🤖 AI Summary
This work addresses the inefficiency of cross-modal fusion caused by representational discrepancies among audio, visual, and textual modalities by proposing a semantic alignment method based on optimal transport (OT). For the first time, OT is integrated into a large language model–driven audio-visual speech recognition (LLM-AVSR) framework. Leveraging LLaMA3.2-3B language embeddings as anchors, the approach employs OT-derived coupling matrices to generate soft pseudo-labels that guide contrastive learning, thereby explicitly aligning features from Whisper’s audio encoder and AV-HuBERT’s visual encoder in a language-anchored semantic space. Evaluated on the LRS3-TED benchmark, the method significantly outperforms strong existing baselines and achieves state-of-the-art performance across varying signal-to-noise ratios, substantially enhancing recognition robustness and semantic consistency in challenging acoustic environments.
📝 Abstract
Large language model (LLM)-based audio-visual speech recognition (LLM-AVSR) has recently demonstrated strong robustness in adverse acoustic environments by leveraging complementary audio and visual information. Existing approaches typically employ independently pretrained acoustic and visual encoders, whose outputs are projected and fused as soft prompts to condition an LLM for speech recognition. However, most methods perform multimodal fusion without explicitly addressing the representational discrepancy between audio, visual and text modalities, potentially limiting the effectiveness of cross-modal integration. In this paper, we propose an optimal transport (OT)-based semantic alignment framework for LLM-AVSR. The proposed method explicitly bridges the modality gap by aligning the acoustic and visual representations with reference to the linguistic embedding space of the LLM before multimodal fusion.
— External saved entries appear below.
(** Replacing a stretch of prose by a new token keeps the document in
    alternating form, and the enlarged mapping restores the same text. *)
Lemma doc_replace_match (tok v : text) (mapping : Dict text) :
  bracketed tok = true -> v <> [] -> no_open_bracket v = true ->
  ~ In tok (keys mapping) ->
  forall (l : list (text * text)) (s0 pre post : text),
    doc_ok s0 l = true ->
    ~ In tok (map fst l) ->
    s0 ++ doc_body l = pre ++ v ++ post ->
    unclosed false pre = false ->
    exists s0' l',
      s0' ++ doc_body l' = pre ++ tok ++ post /\
      doc_ok s0' l' = true /\
      (forall k, In k (map fst l') -> k = tok \/ In k (map fst l)) /\
      s0' ++ doc_restored (mapping ++ [(tok, v)]) l'
      = s0 ++ doc_restored mapping l /\
      In tok (map fst l') /\
      (forall k, In k (map fst l) -> In k (map fst l')).
Proof.
  intros Htok Hv Hvo Hfresh.
  assert (Hnew_value : value_of (mapping ++ [(tok, v)]) tok = v).
  { unfold value_of. now rewrite dict_get_app_new. }
  assert (Hold_value : forall k, k <> tok ->
            value_of (mapping ++ [(tok, v)]) k = value_of mapping k).
  { intros k Hk. unfold value_of. rewrite dict_get_app_fresh; auto. }
  assert (Hinside : forall s post l,
            doc_ok s l = true -> ~ In tok (map fst l) ->
            s ++ doc_body l = v ++ post ->
            exists y, s = v ++ y /\ post = y ++ doc_body l).
  { (* a match that starts in prose ends in it *)
    intros s post l Hok Hnew E.
    apply app_eq_app in E. destruct E as [y [[E1 E2]|[E1 E2]]]; eauto.
    destruct y as [|c y].
    - exists []. rewrite app_nil_r in *. simpl in E2. auto.
    - exfalso. destruct l as [|[t1 s1] l].
      + simpl in E2. discriminate.
      + rewrite doc_ok_cons in Hok.
        apply andb_true_iff in Hok. destruct Hok as [_ Hok].
        apply andb_true_iff in Hok. destruct Hok as [Ht1 _].
        apply bracketed_inv in Ht1. destruct Ht1 as (body1 & -> & _).
        rewrite doc_body_cons in E2. simpl in E2. injection E2 as <- _.
        subst v. rewrite no_open_bracket_app in Hvo.
        apply andb_true_iff in Hvo. destruct Hvo as [_ Hvo].
        simpl in Hvo. discriminate. }
  induction l as [|[t1 s1] l IH]; intros s0 pre post Hok Hnew E Hpre.
  - (* prose only *)
    rewrite doc_ok_nil in Hok.
    simpl in E. rewrite app_nil_r in E. subst s0.
    rewrite !no_open_bracket_app in Hok.
    apply andb_true_iff in Hok. destruct Hok as [H1 Hok].
    apply andb_true_iff in Hok. destruct Hok as [_ H3].
    exists pre, [(tok, post)]. repeat split.
    + rewrite doc_body_cons. simpl. now rewrite app_nil_r.
    + rewrite doc_ok_cons, doc_ok_nil. now rewrite H1, Htok, H3.
    + simpl. intros k [<-|[]]. auto.
    + rewrite doc_restored_cons, Hnew_value. simpl.
      now rewrite !app_nil_r.
    + left. reflexivity.
    + intros k [].
  - pose proof Hok as Hok'. rewrite doc_ok_cons in Hok'.
    apply andb_true_iff in Hok'. destruct Hok' as [H0 Hok'].
    apply andb_true_iff in Hok'. destruct Hok' as [Ht1 Hok1].
    assert (Hne1 : t1 <> tok)
      by (intros ->; apply Hnew; left; reflexivity).
    assert (Hnew1 : ~ In tok (map fst l))
      by (intros Hin; apply Hnew; right; exact Hin).
    rewrite doc_body_cons in E.
    apply app_eq_app in E. destruct E as [x [[E1 E2]|[E1 E2]]].
    + (* the match starts in the leading prose *)
      symmetry in E2. rewrite <- doc_body_cons in E2.
      assert (Hokx : doc_ok x ((t1, s1) :: l) = true).
      { rewrite doc_ok_cons in *. subst s0.
        rewrite no_open_bracket_app in Hok.
        apply andb_true_iff in Hok. destruct Hok as [Hok _].
        apply andb_true_iff in Hok. destruct Hok as [_ ->].
        now rewrite Ht1, Hok1. }
      destruct (Hinside x post ((t1, s1) :: l) Hokx Hnew E2)
        as (y & -> & ->).
      subst s0. rewrite !no_open_bracket_app in H0.
      apply andb_true_iff in H0. destruct H0 as [Hp H0].
      apply andb_true_iff in H0. destruct H0 as [_ Hy].
      exists pre, ((tok, y) :: (t1, s1) :: l). repeat split.
      * rewrite doc_body_cons. reflexivity.
      * rewrite !doc_ok_cons. now rewrite Hp, Htok, Hy, Ht1, Hok1.
      * intros k [<-|Hk]; auto.
      * rewrite !doc_restored_cons, Hnew_value, (Hold_value t1) by auto.
        rewrite doc_restored_app_fresh by auto.
        now rewrite <- !app_assoc.
      * left. reflexivity.
      * intros k Hk. right. exact Hk.
    + (* the match starts after the leading prose *)
      assert (Hstep : exists y, pre = s0 ++ t1 ++ y /\
                                s1 ++ doc_body l = y ++ v ++ post).
      { destruct x as [|c x].
        - (* exactly at the token: impossible *)
          exfalso. simpl in E2.
          apply bracketed_inv in Ht1. destruct Ht1 as (body1 & -> & _).
          destruct v as [|d v]; [congruence|].
          simpl in E2. injection E2 as <- _. simpl in Hvo. discriminate.
        - apply app_eq_app in E2. destruct E2 as [y [[E3 E4]|[E3 E4]]].
          + destruct y as [|d y].
            * exists []. rewrite app_nil_r in E3. simpl in E4.
              subst pre. rewrite E3. rewrite app_nil_r. auto.
            * (* inside the token: impossible *)
              exfalso. subst pre.
              rewrite unclosed_app, unclosed_no_open in Hpre by auto.
              rewrite (unclosed_inside_token t1 (c :: x) (d :: y) false)
                in Hpre; auto; discriminate.
          + exists y. subst pre. rewrite E3. auto. }
      destruct Hstep as (y & -> & E4).
      destruct (IH s1 y post Hok1 Hnew1 E4)
        as (s0' & l' & R1 & R2 & R3 & R4 & R5 & R6).
      { rewrite !unclosed_app in Hpre.
        rewrite (unclosed_token t1) in Hpre by auto. exact Hpre. }
      exists s0, ((t1, s0') :: l'). repeat split.
      * rewrite doc_body_cons, R1. now rewrite <- !app_assoc.
      * rewrite doc_ok_cons. now rewrite H0, Ht1, R2.
      * intros k [<-|Hk]; [right; left; reflexivity|].
        destruct (R3 k Hk); auto. right. right. assumption.
      * rewrite !doc_restored_cons, (Hold_value t1) by auto.
        now rewrite R4.
      * right. exact R5.
      * intros k [<-|Hk]; [left; reflexivity | right; now apply R6].
Qed.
Specifically, OT is used to estimate probabilistic coupling matrices that characterize structured correspondences between modality-specific features and linguistic embeddings. The resulting OT couplings are further utilized as soft pseudo-labels to supervise contrastive learning, encouraging the extraction of semantically coherent and cross-modal consistent audio-visual representations. By anchoring multimodal features to the linguistic space of the LLM, the proposed framework facilitates more effective multimodal fusion and decoding. We implement the proposed framework using a Whisper-based acoustic encoder, an AV-HuBERT-based visual encoder, and a LLaMA3.2-3B decoder. Experiments conducted on the LRS3-TED benchmark demonstrate consistent improvements over strong baselines and achieve state-of-the-art performance under both clean and noisy evaluation conditions across a wide range of signal-to-noise ratios (SNRs).